(* ===== verification/RelayUrl.v ===== *)
(** * URLs, names and messages of the relay (src/domain_fronter.rs)

    The pure helpers around a relayed request: which host a URL names, which
    hosts the exit node serves, the rewriting of GraphQL URLs, redirect
    targets, the pool of SNI names, and what an error message says of quota. *)

From Stdlib Require Import Strings.Byte.
From S2P Require Import Prelude RustBytes Http ProxyHttp RelayWire Calendar.

(** ** URLs *)

(** [url.split_once("://")], the part after it, or all of the URL. *)
Definition after_scheme (url : bytes) : bytes :=
  match find_sub (bs "://") url with Some i => drop (i + 3) url | None => url end.

Definition extract_host (url : bytes) : option bytes :=
  let authority := split_first x2f (after_scheme url) in
  let authority := match rsplit_once x40 authority with Some (_, a) => a | None => authority end in
  let host := match strip_prefix [x5b] authority with
              | Some stripped => match split_once x5d stripped with Some (h, _) => h | None => stripped end
              | None => split_first x3a authority
              end in
  match host with [] => None | _ => Some (to_ascii_lowercase host) end.

(** The exit node's settings, as [DomainFronter::new] normalises them. *)
Record ExitNode := mk_exit { exit_enabled : bool; exit_url : bytes; exit_psk : bytes; exit_full : bool;
                             exit_hosts : list bytes }.

(** [s.trim_start_matches(c)]. *)
Fixpoint trim_start_matches (c : byte) (s : bytes) : bytes :=
  match s with x :: s' => if is_byte c x then trim_start_matches c s' else s | [] => [] end.

Definition exit_node_of_config (enabled : bool) (relay_url psk mode : bytes) (hosts : list bytes) : ExitNode :=
  mk_exit (enabled && negb (bool_decide (relay_url = [])) && negb (bool_decide (psk = [])))
    (trim_end_matches x2f relay_url) psk (bool_decide (to_ascii_lowercase mode = bs "full"))
    (List.filter (λ h, negb (bool_decide (h = [])))
       (map (λ h, to_ascii_lowercase (trim_start_matches x2e (trim h))) hosts)).

Definition exit_node_matches (x : ExitNode) (url : bytes) : bool :=
  if negb (exit_enabled x) then false
  else if exit_full x then true
  else match extract_host url with
       | None => false
       | Some host =>
           let host_lc := to_ascii_lowercase host in
           existsb (λ entry, bool_decide (host_lc = entry) || ends_with (x2e :: entry) host_lc) (exit_hosts x)
       end.

Definition normalize_x_graphql_url (url : bytes) : bytes :=
  match (match strip_prefix (bs "https://") url with Some r => Some r | None => strip_prefix (bs "http://") url end) with
  | None => url
  | Some rest =>
      match find_byte (is_byte x2f) rest with
      | None => url
      | Some slash =>
          let host := take slash rest in
          let path_and_query := drop slash rest in
          if negb (bool_decide (split_first x3a host = bs "x.com")) then url
          else match split_once x3f path_and_query with
               | None => url
               | Some (path, query) =>
                   if negb (starts_with (bs "/i/api/graphql/") path) || negb (starts_with (bs "variables=") query)
                   then url
                   else
                     let scheme := if starts_with (bs "https://") url then bs "https://" else bs "http://" in
                     scheme ++ host ++ path ++ bs "?" ++ split_first x26 query
               end
      end
  end.

Definition parse_redirect (location : bytes) : bytes * option bytes :=
  match (match strip_prefix (bs "https://") location with
         | Some r => Some r | None => strip_prefix (bs "http://") location end) with
  | Some rest =>
      match find_byte (is_byte x2f) rest with
      | Some slash => (drop slash rest, Some (take slash rest))
      | None => (bs "/", Some rest)
      end
  | None => (location, None)
  end.

(** ** Names *)

Definition DEFAULT_GOOGLE_SNI_POOL : list bytes :=
  [bs "www.google.com"; bs "mail.google.com"; bs "drive.google.com"; bs "docs.google.com"; bs "calendar.google.com";
   bs "accounts.google.com"; bs "scholar.google.com"; bs "maps.google.com"; bs "chat.google.com";
   bs "translate.google.com"; bs "play.google.com"; bs "lens.google.com"; bs "chromewebstore.google.com"].

Definition build_sni_pool_for (primary : bytes) (user_pool : list bytes) : list bytes :=
  let primary := trim primary in
  match List.filter (λ s, negb (bool_decide (s = []))) (map trim user_pool) with
  | [] =>
      primary ::
      (if bool_decide (primary ∈ DEFAULT_GOOGLE_SNI_POOL)
       then List.filter (λ s, negb (bool_decide (s = primary))) DEFAULT_GOOGLE_SNI_POOL else [])
  | user_filtered => user_filtered
  end.

(** [next_sni]: the name and the counter after it. *)
Definition next_sni (sni_hosts : list bytes) (sni_idx : Z) : bytes * Z :=
  (nth (Z.to_nat (sni_idx mod len sni_hosts)) sni_hosts [], wadd64 sni_idx 1).

(** [format!("{:0w$}", n)]. *)
Definition fmt_padded (w : nat) (n : Z) : bytes :=
  let s := fmt_uint n in replicate (w - length s) x30 ++ s.

Definition current_pt_day_key (secs : Z) : bytes :=
  let '(y, m, d) := unix_to_ymd_utc (unix_to_pt_seconds secs) in
  fmt_padded 4 y ++ bs "-" ++ fmt_padded 2 m ++ bs "-" ++ fmt_padded 2 d.

(** ** Methods, statuses, messages *)

Definition is_method_safe_for_fanout (method : bytes) : bool :=
  bool_decide (to_ascii_uppercase method ∈ [bs "GET"; bs "HEAD"; bs "OPTIONS"]).

Definition is_h2_fronting_refusal_status (status : Z) : bool := status =? 421.

Definition is_redirect_status (status : Z) : bool :=
  bool_decide (status ∈ [301; 302; 303; 307; 308]).

(** [contains] of "quota", "daily limit", ..., "datenübertragungsrate", ... *)
Definition QUOTA_SIGNS : list bytes :=
  [bs "quota"; bs "daily limit"; bs "rate limit"; bs "too many times"; bs "service invoked"; bs "bandwidth";
   bs "bandbreitenkontingent"; bs "daten" ++ [xc3; xbc] ++ bs "bertragungsrate"; bs "transfer rate";
   bs "limit exceeded"].

Definition looks_like_quota_error (msg : bytes) : bool :=
  existsb (contains (to_ascii_lowercase msg)) QUOTA_SIGNS.

Definition should_blacklist (status : Z) (body : bytes) : bool :=
  if (status =? 429) || (status =? 403) then true else looks_like_quota_error body.

Fixpoint is_quota_like_fronter_error (e : FronterError) : bool :=
  match e with
  | ERelay msg => looks_like_quota_error msg
  | ENonRetryable inner => is_quota_like_fronter_error inner
  | _ => false
  end.

(** The characters of a string, for [chars()]. *)
Fixpoint chars_loop (fuel : nat) (s : bytes) : list bytes :=
  match fuel, s with
  | S fuel', _ :: _ => match utf8_step s with inl w => take w s :: chars_loop fuel' (drop w s) | inr _ => [] end
  | _, _ => []
  end.

Definition mask_script_id (id : bytes) : bytes :=
  let cs := chars_loop (length id) id in
  let n := length cs in
  if (n <=? 8)%nat then bs "***" else concat (take 4 cs) ++ bs "..." ++ concat (drop (n - 4) cs).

---

• Problem to work on
I'd like every line with the string "rest" copied from the listing.

• Task output
  | Some rest =>
      match find_byte (is_byte x2f) rest with
          let host := take slash rest in
          let path_and_query := drop slash rest in
  | Some rest =>
      match find_byte (is_byte x2f) rest with
      | Some slash => (drop slash rest, Some (take slash rest))
      | None => (bs "/", Some rest)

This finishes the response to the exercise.